Give again, word for word, each line below starting at the one that contains "require (present d" and ending at the one that contains "Definition operand (w".
★ ★ ★ ★ ★
Definition get_gpr (r : gpr) (g : Regs) : Z :=
  match r with
  | RAX => rax g | RCX => rcx g | RDX => rdx g | RBX => rbx g
  | RSP => rsp g | RBP => rbp g | RSI => rsi g | RDI => rdi g
  end.
Definition set_gpr (r : gpr) (x : Z) (g : Regs) : Regs :=
  match r with
  | RAX => mkRegs x (rcx g) (rdx g) (rbx g) (rsp g) (rbp g) (rsi g) (rdi g)
  | RCX => mkRegs (rax g) x (rdx g) (rbx g) (rsp g) (rbp g) (rsi g) (rdi g)
  | RDX => mkRegs (rax g) (rcx g) x (rbx g) (rsp g) (rbp g) (rsi g) (rdi g)
  | RBX => mkRegs (rax g) (rcx g) (rdx g) x (rsp g) (rbp g) (rsi g) (rdi g)
  | RSP => mkRegs (rax g) (rcx g) (rdx g) (rbx g) x (rbp g) (rsi g) (rdi g)
  | RBP => mkRegs (rax g) (rcx g) (rdx g) (rbx g) (rsp g) x (rsi g) (rdi g)
  | RSI => mkRegs (rax g) (rcx g) (rdx g) (rbx g) (rsp g) (rbp g) x (rdi g)
  | RDI => mkRegs (rax g) (rcx g) (rdx g) (rbx g) (rsp g) (rbp g) (rsi g) x
  end.
Definition get_seg (s : sreg) (g : Sregs) : Z * Z :=
  match s with ES => es g | CS => cs g | SS => ss g | DS => ds g | FS => fs g | GS => gs g end.
Definition set_seg (s : sreg) (x : Z * Z) (g : Sregs) : Sregs :=
  match s with
  | ES => mkSregs x (cs g) (ss g) (ds g) (fs g) (gs g)
  | CS => mkSregs (es g) x (ss g) (ds g) (fs g) (gs g)
  | SS => mkSregs (es g) (cs g) x (ds g) (fs g) (gs g)
  | DS => mkSregs (es g) (cs g) (ss g) x (fs g) (gs g)
  | FS => mkSregs (es g) (cs g) (ss g) (ds g) x (gs g)
  | GS => mkSregs (es g) (cs g) (ss g) (ds g) (fs g) x
  end.

Record Cpu := mkCpu {
  regs : Regs; sregs : Sregs;
  rip : Z;
  cr0 : Z; cr3 : Z; cr4 : Z; efer : Z;
  gdtr : Z * Z;                   (** limit and base *)
  long_cs : bool;                 (** code segment with the L bit *)
  IF : bool; DF : bool }.

Definition Machine : Type := Cpu * Kernel.

Definition PE (c : Cpu) : bool := Z.testbit (cr0 c) 0.
Definition PG (c : Cpu) : bool := Z.testbit (cr0 c) 31.
Definition PAE (c : Cpu) : bool := Z.testbit (cr4 c) 5.
Definition LME (c : Cpu) : bool := Z.testbit (efer c) 8.
Definition LMA (c : Cpu) : bool := Z.testbit (efer c) 10.
Definition NXE (c : Cpu) : bool := Z.testbit (efer c) 11.
Definition long_mode (c : Cpu) : bool := PE c && LMA c && long_cs c.

Definition set_regs (g : Regs) (c : Cpu) : Cpu :=
  mkCpu g (sregs c) (rip c) (cr0 c) (cr3 c) (cr4 c) (efer c) (gdtr c) (long_cs c) (IF c) (DF c).
Definition set_sregs (g : Sregs) (c : Cpu) : Cpu :=
  mkCpu (regs c) g (rip c) (cr0 c) (cr3 c) (cr4 c) (efer c) (gdtr c) (long_cs c) (IF c) (DF c).
Definition set_rip (a : Z) (c : Cpu) : Cpu :=
  mkCpu (regs c) (sregs c) a (cr0 c) (cr3 c) (cr4 c) (efer c) (gdtr c) (long_cs c) (IF c) (DF c).
Definition set_cr (n : creg) (x : Z) (c : Cpu) : Cpu :=
  match n with
  | CR0 => mkCpu (regs c) (sregs c) (rip c) x (cr3 c) (cr4 c) (efer c) (gdtr c) (long_cs c) (IF c) (DF c)
  | CR3 => mkCpu (regs c) (sregs c) (rip c) (cr0 c) x (cr4 c) (efer c) (gdtr c) (long_cs c) (IF c) (DF c)
  | CR4 => mkCpu (regs c) (sregs c) (rip c) (cr0 c) (cr3 c) x (efer c) (gdtr c) (long_cs c) (IF c) (DF c)
  end.
Definition set_efer (x : Z) (c : Cpu) : Cpu :=
  mkCpu (regs c) (sregs c) (rip c) (cr0 c) (cr3 c) (cr4 c) x (gdtr c) (long_cs c) (IF c) (DF c).
Definition set_gdtr (x : Z * Z) (c : Cpu) : Cpu :=
  mkCpu (regs c) (sregs c) (rip c) (cr0 c) (cr3 c) (cr4 c) (efer c) x (long_cs c) (IF c) (DF c).
Definition set_long_cs (b : bool) (c : Cpu) : Cpu :=
  mkCpu (regs c) (sregs c) (rip c) (cr0 c) (cr3 c) (cr4 c) (efer c) (gdtr c) b (IF c) (DF c).
Definition clear_flag (interrupts direction : bool) (c : Cpu) : Cpu :=
  mkCpu (regs c) (sregs c) (rip c) (cr0 c) (cr3 c) (cr4 c) (efer c) (gdtr c) (long_cs c)
    (IF c && negb interrupts) (DF c && negb direction).

(** Writing a register: 16 bits leave the rest, 32 bits clear it. *)
Definition resize (w : osize) (old x : Z) : Z :=
  match w with
  | W16 => old `div` 2 ^ 16 * 2 ^ 16 + x `mod` 2 ^ 16
  | W32 => x `mod` 2 ^ 32
  | W64 => x `mod` 2 ^ 64
  end.
Definition reg (r : gpr) (c : Cpu) : Z := get_gpr r (regs c).
Definition set_reg (w : osize) (r : gpr) (x : Z) (c : Cpu) : Cpu :=
  set_regs (set_gpr r (resize w (reg r c) x) (regs c)) c.
Definition set_sreg (s : sreg) (sel base : Z) (c : Cpu) : Cpu :=
  set_sregs (set_seg s (sel, base) (sregs c)) c.

Definition cpu {A} (g : Cpu → A) : M Machine A := gets (λ s, g (fst s)).
Definition upd (g : Cpu → Cpu) : M Machine () := modify (λ s, (g (fst s), snd s)).

(** An exception of the processor: there is no handler yet. *)
Definition exception {A} : M Machine A := liftr (Fault Undefined).
Definition require (b : bool) : M Machine () := if b then mret () else exception.

Section Exec.
Context `{X86Addr} `{Boot}.

(** The memory as the processor sees it with its own CR3. *)
Definition view (c : Cpu) (st : Kernel) : Kernel := mkKernel (k_phys st) (cr3 c) (kernel_page_table st).

(** A byte of physical memory. *)
Definition phys_read (a : Z) : M Kernel Z := λ st,
  match physical_memory_offset with
  | Val pmo =>
      match frame_bytes (k_dm st !! (pmo + page_of a)) !! offset_of a with
      | Some b => Val (b, st)
      | None => Fault Undefined
      end
  | Fault f => Fault f
  end.

Definition read_byte (a : Z) : M Machine Z := λ '(c, st),
  match (if PG c then vread a (view c st) else phys_read a st) with
  | Val (b, _) => Val (b, (c, st))
  | Fault f => Fault f
  end.

Fixpoint read_bytes (n : nat) (a : Z) : M Machine (list Z) :=
  match n with
  | O => mret []
  | S n => read_byte a ≫= λ b, read_bytes n (a + 1) ≫= λ bs, mret (b :: bs)
  end.
Definition read_le (n : nat) (a : Z) : M Machine Z := read_bytes n a ≫= λ bs, mret (from_le_bytes bs).

(** Writes are made with paging on. *)
Definition write64 (a x : Z) : M Machine () := λ '(c, st),
  if PG c then
    match vwrite64 a x (view c st) with
    | Val (_, st') => Val ((), (c, put_phys (k_phys st') st))
    | Fault f => Fault f
    end
  else Fault Undefined.

(** The linear address of [off] in the segment [s]; 64-bit code does not use the
    bases of these segments. *)
Definition linear (s : sreg) (off : Z) (c : Cpu) : Z :=
  if long_mode c then off else snd (get_seg s (sregs c)) + off.

(** A page that holds code must not be marked as data. *)
Definition executable (a : Z) (c : Cpu) (st : Kernel) : bool :=
  negb (PG c && NXE c) ||
  match physical_memory_offset with
  | Val pmo => match space pmo st (cr3 c) (page_of a) with Some (_, fl) => negb (Z.testbit fl 63) | None => true end
  | Fault _ => true
  end.

(** Up to [n] bytes from [a]: as far as memory is there. *)
Fixpoint fetch (n : nat) (a : Z) (s : Machine) : list Z :=
  match n with
  | O => []
  | S n =>
      if executable a (fst s) (snd s) then
        match read_byte a s with Val (b, _) => b :: fetch n (a + 1) s | Fault _ => [] end
      else []
  end.

(** The descriptor that a selector names. *)
Definition descriptor (sel : Z) : M Machine Z :=
  cpu gdtr ≫= λ '(limit, base),
  let off := sel `div` 8 * 8 in
  require (off + 7 <=? limit) ≫= λ _,
  read_le 8 (base + off).
Definition present (d : Z) : bool := Z.testbit d 47 && Z.testbit d 44 && negb (Z.testbit d 46) && negb (Z.testbit d 45).

Definition descriptor_base (d : Z) : Z := d `div` 2 ^ 16 `mod` 2 ^ 24 + d `div` 2 ^ 56 * 2 ^ 24.

(** Loading a segment register: in real mode the base is the selector's, in
    protected mode the descriptor must be writable data. *)
Definition load_sreg (s : sreg) (sel : Z) : M Machine () :=
  cpu PE ≫= λ protected : bool,
  if protected then
    descriptor sel ≫= λ d,
    require (present d && negb (Z.testbit d 43) && Z.testbit d 41) ≫= λ _,
    upd (set_sreg s sel (descriptor_base d))
  else upd (set_sreg s sel (sel * 16)).

(** Writing a control register. *)
Definition load_cr (n : creg) (x : Z) : M Machine () :=
  match n with
  | CR3 => upd (set_cr CR3 x)
  | CR4 => cpu LMA ≫= λ lma : bool, require (negb lma || Z.testbit x 5) ≫= λ _, upd (set_cr CR4 x)
  | CR0 =>
      gets fst ≫= λ c,
      require (negb (Z.testbit x 31) || Z.testbit x 0) ≫= λ _,
      require (negb (PG c && negb (Z.testbit x 31) && long_mode c)) ≫= λ _,
      (if negb (PG c) && Z.testbit x 31 && LME c
       then require (PAE c) ≫= λ _, upd (set_efer (Z.lor (efer c) (2 ^ 10))) else mret ()) ≫= λ _,
      upd (set_cr CR0 x)
  end.

Definition EFER : Z := 0xc0000080.

Definition operand (w : osize) (m : rm) : M Machine Z :=
  let n := (match w with W16 => 2 | W32 => 4 | W64 => 8 end)%nat in
  match m with
  | Reg r => cpu (λ c, reg r c)
  | Disp a => cpu (linear DS a) ≫= read_le n
  | At r => cpu (λ c, reg r c) ≫= read_le n
  end.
★ ★ ★ ★ ★
> _The answer_:
    require (present d && negb (Z.testbit d 43) && Z.testbit d 41) ≫= λ _,
    upd (set_sreg s sel (descriptor_base d))
  else upd (set_sreg s sel (sel * 16)).

(** Writing a control register. *)
Definition load_cr (n : creg) (x : Z) : M Machine () :=
  match n with
  | CR3 => upd (set_cr CR3 x)
  | CR4 => cpu LMA ≫= λ lma : bool, require (negb lma || Z.testbit x 5) ≫= λ _, upd (set_cr CR4 x)
  | CR0 =>
      gets fst ≫= λ c,
      require (negb (Z.testbit x 31) || Z.testbit x 0) ≫= λ _,
      require (negb (PG c && negb (Z.testbit x 31) && long_mode c)) ≫= λ _,
      (if negb (PG c) && Z.testbit x 31 && LME c
       then require (PAE c) ≫= λ _, upd (set_efer (Z.lor (efer c) (2 ^ 10))) else mret ()) ≫= λ _,
      upd (set_cr CR0 x)
  end.

Definition EFER : Z := 0xc0000080.

Definition operand (w : osize) (m : rm) : M Machine Z :=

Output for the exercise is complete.